• arteriolar tone;
  • bilateral common carotid artery occlusion;
  • melatonin;
  • MT1, MT2, and MT3 melatonin receptors;
  • pial microcirculation;
  • radical oxygen species;
  • reperfusion

Abstract:  The present study assessed the in vivo rat pial microvascular responses induced by melatonin during brain hypoperfusion and reperfusion (RE) injury. Pial microcirculation of male Wistar rats was visualized by fluorescence microscopy through a closed cranial window. Hypoperfusion was induced by bilateral common carotid artery occlusion (BCCAO, 30 min); thereafter, pial microcirculation was observed for 60 min. Arteriolar diameter, permeability increase, leukocyte adhesion to venular walls, perfused capillary length (PCL), and capillary red blood cell velocity (VRBC) were investigated by computerized methods. Melatonin (0.5, 1, 2 mg/kg b.w.) was intravenously administered 10 min before BCCAO and at the beginning of RE. Pial arterioles were classified in five orders according to diameter, length, and branchings. In control group, BCCAO caused decrease in order 2 arteriole diameter (by 17.5 ± 3.0% of baseline) that was reduced by 11.8 ± 1.2% of baseline at the end of RE, accompanied by marked leakage and leukocyte adhesion.

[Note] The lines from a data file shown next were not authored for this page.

(* ===== verification/ApiCheck.v ===== *)
(** The drift check (scripts/check-armada-api.ts): the tables of what the
    adapter depends on, the comparison with the API description of a release
    of Armada, and what an accepted release means for the requests the client
    (src/armada.ts) sends. *)
From S2P Require Import Prelude JsString Encoding JsNumber Json Io Ndjson Types Auth Config PodSpec Queues Armada Wire.

(** ** The tables *)

Inductive FieldType := ft_string | ft_boolean | ft_integer | ft_number | ft_object | ft_array | ft_ref.

Definition type_name (t : FieldType) : string :=
  match t with
  | ft_string => "string" | ft_boolean => "boolean" | ft_integer => "integer" | ft_number => "number"
  | ft_object => "object" | ft_array => "array" | ft_ref => "ref"
  end.

Definition ENDPOINTS : list (string * string) :=
  [ ("/v1/job/submit", "post"); ("/v1/job-set/{queue}/{id}", "post"); ("/v1/job/cancel", "post");
    ("/v1/job/statusUsingExternalJobUri", "post") ].

Definition CONTRACT : list (string * list (string * FieldType)) :=
  [ ("apiJobSubmitRequest", [("queue", ft_string); ("jobSetId", ft_string); ("jobRequestItems", ft_array)]);
    ("apiJobSubmitRequestItem",
      [ ("clientId", ft_string); ("namespace", ft_string); ("podSpec", ft_ref); ("externalJobUri", ft_string);
        ("ingress", ft_array); ("services", ft_array); ("labels", ft_object); ("annotations", ft_object);
        ("priority", ft_number) ]);
    ("apiIngressConfig",
      [ ("type", ft_ref); ("ports", ft_array); ("tlsEnabled", ft_boolean); ("certName", ft_string);
        ("useClusterIP", ft_boolean); ("annotations", ft_object) ]);
    ("apiServiceConfig", [("name", ft_string); ("type", ft_ref); ("ports", ft_array)]);
    ("apiJobSubmitResponse", [("jobResponseItems", ft_array)]);
    ("apiJobSubmitResponseItem", [("jobId", ft_string); ("error", ft_string)]);
    ("apiJobSetRequest",
      [ ("queue", ft_string); ("id", ft_string); ("watch", ft_boolean); ("fromMessageId", ft_string);
        ("errorIfMissing", ft_boolean) ]);
    ("apiEventStreamMessage", [("id", ft_string); ("message", ft_ref)]);
    ("apiEventMessage",
      [ ("running", ft_ref); ("ingressInfo", ft_ref); ("failed", ft_ref); ("cancelled", ft_ref); ("succeeded", ft_ref) ]);
    ("apiJobRunningEvent",
      [ ("jobId", ft_string); ("jobSetId", ft_string); ("queue", ft_string); ("created", ft_string);
        ("clusterId", ft_string); ("podName", ft_string); ("podNamespace", ft_string); ("nodeName", ft_string);
        ("podNumber", ft_integer) ]);
    ("apiJobIngressInfoEvent",
      [ ("jobId", ft_string); ("clusterId", ft_string); ("podName", ft_string); ("podNamespace", ft_string);
        ("ingressAddresses", ft_object) ]);
    ("apiJobFailedEvent",
      [ ("jobId", ft_string); ("reason", ft_string); ("cause", ft_ref); ("failureCategory", ft_string);
        ("failureSubcategory", ft_string); ("retryable", ft_boolean); ("exitCodes", ft_object) ]);
    ("apiJobCancelRequest",
      [ ("queue", ft_string); ("jobSetId", ft_string); ("jobId", ft_string); ("jobIds", ft_array); ("reason", ft_string) ]);
    ("apiCancellationResult", [("cancelledIds", ft_array)]);
    ("apiJobStatusUsingExternalJobUriRequest", [("queue", ft_string); ("jobset", ft_string); ("externalJobUri", ft_string)]);
    ("apiJobStatusResponse", [("jobStates", ft_object)]);
    ("runtimeStreamError",
      [ ("message", ft_string); ("grpcCode", ft_integer); ("httpCode", ft_integer); ("httpStatus", ft_string) ]) ].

PCL and capillary VRBC decreased. At the end of BCCAO, melatonin highest dosage caused order 2 arteriole diameter reduction by 4.6 ± 2.0% of baseline. At RE, melatonin at the lower dosages caused different arteriolar responses. The highest dosage caused dilation in order 2 arteriole by 8.0 ± 1.5% of baseline, preventing leakage and leukocyte adhesion, while PCL and VRBC increased. Luzindole (4 mg/kg b.w.) prior to melatonin caused order 2 arteriole constriction by 12.0 ± 1.5% of baseline at RE, while leakage, leukocyte adhesion, PCL and VRBC were not affected. Prazosin (1 mg/kg b.w.) prior to melatonin did not significantly change melatonin’s effects. In conclusion, melatonin caused different responses during hypoperfusion and RE, modulating pial arteriolar tone likely by MT1 and MT2 melatonin receptors while preventing blood–brain barrier changes through its free radical scavenging action.